Исследователи компании ESET обнаружили, что хакеры активно эксплуатировали критическую уязвимость в подсистеме ядра Windows Win32 на протяжении целого года. Брешь, получившая идентификатор CVE-2025-24983, позволяла злоумышленникам повышать привилегии в системе до уровня SYSTEM.
Технические детали уязвимости
Обнаруженная проблема относится к типу use-after-free и оценивается в 7 баллов по шкале CVSS. При успешной эксплуатации уязвимости атакующие могли спровоцировать состояние гонки в системе, что открывало доступ к привилегированным функциям. Microsoft выпустила патч для устранения этой бреши в рамках мартовского обновления безопасности.
Масштаб угрозы и затронутые системы
Хотя изначально эксплойт был нацелен на устаревшие версии Windows Server 2012 R2 и Windows 8.1, исследование показало, что уязвимости подвержены и более современные системы, включая Windows Server 2016 и Windows 10 (сборка 1809 и ниже). Особую опасность представляет тот факт, что эксплойт активно использовался в реальных атаках с марта 2023 года.

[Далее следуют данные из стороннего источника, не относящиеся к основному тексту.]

End MoreObservations.

(** ** A save attempt, and the state a call of a run starts from *)

Section Cadence.

Context {FS Model : Type} `{Platform FS Model}.

(** A save attempt, step by step: the counter is reset; the path is
    resolved, and a failure to resolve ends the call; with
    [save_best_only] off the model is saved under the resolved path;
    with it on, a missing metric skips the save, a metric that passes the
    test becomes [best] and the model is saved, and any other metric is
    only reported.  Saving is [_save_model]; every report is printed only
    when verbose. *)
Definition save_attempt (epoch : Z) (logs : option (gmap string float))
    (s : ModelCheckpoint Model) (fs : FS)
    : result unit * ModelCheckpoint Model * FS * list (event Model) :=
  let metrics := default ∅ logs in
  let resolving := EvFormat (filepath s) (epoch + 1) metrics in
  match format_filepath (filepath s) (epoch + 1) metrics with
  | Raise e => (Raise e, reset s, fs, [resolving])
  | Ok path =>
      if save_best_only s then
        match metrics !! monitor s with
        | None =>
            (Ok tt, reset s, fs, resolving :: printed s (MsgSkipping (monitor s)))
        | Some current =>
            if improved (monitor_op s) current (best s) then
              let '(r, s1, fs1, evs) :=
                _save_model epoch path (set_best current (reset s)) fs in
              (r, s1, fs1,
               resolving
                 :: printed s (MsgImproved (epoch + 1) (monitor s) (best s) current path)
                 ++ evs)
            else
              (Ok tt, reset s, fs,
               resolving :: printed s (MsgNotImproved (epoch + 1) (monitor s) (best s)))
        end
      else
        let '(r, s1, fs1, evs) := _save_model epoch path (reset s) fs in
        (r, s1, fs1, resolving :: printed s (MsgSaving (epoch + 1) path) ++ evs)
  end.

(** The object and the file system after the first [n] calls of a run,
    that is, what call number [n + 1] starts from. *)
Fixpoint state_after (calls : list (Z * option (gmap string float))) (n : nat)
    (s : ModelCheckpoint Model) (fs : FS) : ModelCheckpoint Model * FS :=
  match n, calls with
  | S n', (epoch, logs) :: rest =>
      state_after rest n'
        (self_after (on_epoch_end epoch logs s fs))
        (fs_after (on_epoch_end epoch logs s fs))
  | _, _ => (s, fs)
  end.

End Cadence.

(** * Properties *)

(** ** Floats: comparison, [min] and [max] *)

Section FloatFacts.

Lemma compare_cont_swap (p q : positive) :
  Pos.compare_cont Eq q p = CompOpp (Pos.compare_cont Eq p q).
Proof. symmetry. apply (Pos.compare_cont_antisym p q Eq). Qed.

(** Swapping the arguments of a comparison reverses its answer. *)
Lemma SFcompare_swap (a b : float) :
  SFcompare b a = option_map CompOpp (SFcompare a b).
Proof.
  destruct a as [sa|sa| |sa ma ea], b as [sb|sb| |sb mb eb]; simpl;
    try reflexivity;
    try (destruct sa; reflexivity);
    try (destruct sb; reflexivity);
    try (destruct sa, sb; reflexivity).
  destruct sa, sb; simpl; try reflexivity.
  - rewrite (Z.compare_antisym ea eb).
    destruct (ea ?= eb) eqn:He; simpl; try reflexivity.
    now rewrite (compare_cont_swap ma mb).
  - rewrite (Z.compare_antisym ea eb).
    destruct (ea ?= eb) eqn:He; simpl; try reflexivity.
    now rewrite (compare_cont_swap ma mb).
Qed.

Lemma eq_sym_float (a b : float) : eq a b = eq b a.
Proof.
  unfold eq, SFeqb. rewrite (SFcompare_swap a b).
  destruct (SFcompare a b) as [[]|]; reflexivity.
Qed.

Lemma eq_not_lt (a b : float) : eq a b = true -> lt a b = false /\ lt b a = false.
Proof.
  unfold eq, lt, SFeqb, SFltb. rewrite (SFcompare_swap a b).
  destruct (SFcompare a b) as [[]|]; simpl; intros Heq; try discriminate; auto.
Qed.

Lemma lt_not_eq (a b : float) : lt a b = true -> eq a b = false /\ lt b a = false.
Proof.
  unfold eq, lt, SFeqb, SFltb. rewrite (SFcompare_swap a b).
  destruct (SFcompare a b) as [[]|]; simpl; intros Hlt; try discriminate; auto.
Qed.

(** Two numbers (not NaN) are equal or one is below the other. *)
Lemma float_trichotomy (a b : float) :
  is_nan a = false -> is_nan b = false ->
  lt a b = true \/ eq a b = true \/ lt b a = true.
Proof.
  intros Ha Hb. unfold eq, lt, SFeqb, SFltb. rewrite (SFcompare_swap a b).
  destruct (SFcompare a b) as [[]|] eqn:Hc; simpl; auto.
  destruct a, b; simpl in *; discriminate.
Qed.

Lemma eq_refl_number (x : float) : is_nan x = false -> eq x x = true.
Proof.
  unfold eq, SFeqb. destruct x as [s|s| |s m e]; simpl;
    try discriminate; try (destruct s; reflexivity).
  intros _. destruct s; rewrite Z.compare_refl;
    rewrite (Pos.compare_cont_refl m Eq); reflexivity.
Qed.

(** A tie is not an improvement, whatever the direction. *)
Lemma improved_tie (op : monitor_fn) (current best : float) :
  eq current best = true -> improved op current best = false.
Proof.
  intros Heq. destruct (eq_not_lt _ _ Heq) as [H1 H2].
  unfold improved, ne, call_op, py_min, py_max, gt, lt, eq in *.
  destruct op.
  - now rewrite H2, Heq.
  - now rewrite H1, Heq.
Qed.

(** On numbers the test is the strict order of the direction. *)
Lemma improved_min_number (current best : float) :
  is_nan current = false -> is_nan best = false ->
  improved Min current best = lt current best.
Proof.
  intros Hc Hb. pose proof (eq_refl_number best Hb) as Hbb.
  destruct (float_trichotomy current best Hc Hb) as [Hlt | [Heq | Hgt]].
  - destruct (lt_not_eq _ _ Hlt) as [Hne Hnl].
    unfold improved, ne, call_op, py_min, lt, eq in *.
    now rewrite Hnl, Hlt, Hne.
  - destruct (eq_not_lt _ _ Heq) as [H1 H2].
    unfold improved, ne, call_op, py_min, lt, eq in *.
    now rewrite H2, H1, Heq.
  - destruct (lt_not_eq _ _ Hgt) as [Hne Hnl].
    unfold improved, ne, call_op, py_min, lt, eq in *.
    now rewrite Hgt, Hnl, Hbb.
Qed.

Lemma improved_max_number (current best : float) :
  is_nan current = false -> is_nan best = false ->
  improved Max current best = lt best current.
Proof.
  intros Hc Hb. pose proof (eq_refl_number best Hb) as Hbb.
  destruct (float_trichotomy current best Hc Hb) as [Hlt | [Heq | Hgt]].
  - destruct (lt_not_eq _ _ Hlt) as [Hne Hnl].
    unfold improved, ne, call_op, py_max, gt, lt, eq in *.
    now rewrite Hlt, Hnl, Hbb.
  - destruct (eq_not_lt _ _ Heq) as [H1 H2].
    unfold improved, ne, call_op, py_max, gt, lt, eq in *.
    now rewrite H1, H2, Heq.
  - destruct (lt_not_eq _ _ Hgt) as [Hne Hnl]. rewrite eq_sym_float in Hne.
    unfold improved, ne, call_op, py_max, gt, lt, eq in *.
    now rewrite Hnl, Hgt, Hne.
Qed.

(** A NaN metric always passes the test, and so does any metric once
    [best] is NaN. *)
Lemma improved_nan_current (op : monitor_fn) (best : float) :
  improved op nan best = true.
Proof. destruct op, best; reflexivity. Qed.

Lemma improved_nan_best (op : monitor_fn) (current : float) :
  improved op current nan = true.
Proof.
  unfold improved, ne, call_op, py_min, py_max, gt, lt, SFltb, SFeqb.
  destruct op, current; reflexivity.
Qed.

End FloatFacts.

(** ** Strings: substring test and [os.path.dirname] *)

Section StringFacts.

Lemma prefix_app (sub s : string) :
  String.prefix sub s = true <-> exists post, s = sub +:+ post.
Proof.
  revert s. induction sub as [|a sub IH]; intros s.
  - split; [intros _; exists s; reflexivity | intros _; now destruct s].
  - destruct s as [|b s]; simpl.
    + split; [discriminate | intros [post Hp]; discriminate].
    + destruct (ascii_dec a b) as [->|Hab].
      * rewrite IH. split; intros [post Hp]; exists post.
        -- now rewrite Hp.
        -- now inversion Hp.
      * split; [discriminate | intros [post Hp]; inversion Hp; congruence].
Qed.

(** [py_in sub s] holds exactly when [sub] occurs in [s]. *)
Lemma py_in_spec (sub s : string) :
  py_in sub s = true <-> exists pre post, s = pre +:+ sub +:+ post.
Proof.
  induction s as [|c s IH].
  - change (py_in sub EmptyString) with (String.prefix sub EmptyString || false).
    rewrite orb_false_r, prefix_app. split.
    + intros [post Hp]. now exists EmptyString, post.
    + intros [pre [post Hp]]. destruct pre; simpl in Hp; [| discriminate].
      now exists post.
  - change (py_in sub (String c s))
      with (String.prefix sub (String c s) || py_in sub s).
    rewrite orb_true_iff, IH, prefix_app. split.
    + intros [[post Hp] | [pre [post Hp]]].
      * now exists EmptyString, post.
      * exists (String c pre), post. simpl. now rewrite Hp.
    + intros [pre [post Hp]]. destruct pre as [|d pre]; simpl in Hp.
      * left. now exists post.
      * right. inversion Hp; subst. now exists pre, post.
Qed.

Lemma upto_last_sep_empty (p : string) :
  upto_last_sep p = EmptyString <-> has_char "/" p = false.
Proof.
  induction p as [|c p IH]; simpl; [tauto |].
  unfold is_sep. destruct (upto_last_sep p) eqn:Hu; simpl.
  - destruct (Ascii.eqb c "/"); simpl.
    + split; discriminate.
    + tauto.
  - split; [discriminate |].
    rewrite orb_false_iff. intros [_ Hp]. apply IH in Hp. discriminate.
Qed.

Связь с вредоносным ПО PipeMagic
Эксплуатация уязвимости осуществлялась через вредоносное ПО PipeMagic, впервые обнаруженное специалистами «Лаборатории Касперского» в 2022 году. Этот бэкдор обладает широким функционалом, включая кражу конфиденциальных данных, обеспечение удаленного доступа к зараженным системам и возможность латерального перемещения в корпоративных сетях.
Использование в программах-вымогателях
В 2023 году PipeMagic был замечен в операциях вымогательской группировки Nokoyawa. Злоумышленники комбинировали различные уязвимости, включая CVE-2023-28252, для проведения комплексных атак на корпоративные системы.
Данный инцидент подчеркивает критическую важность своевременного обновления систем безопасности и мониторинга сетевой активности. Организациям рекомендуется незамедлительно установить последние обновления безопасности Microsoft и провести аудит систем на предмет возможной компрометации.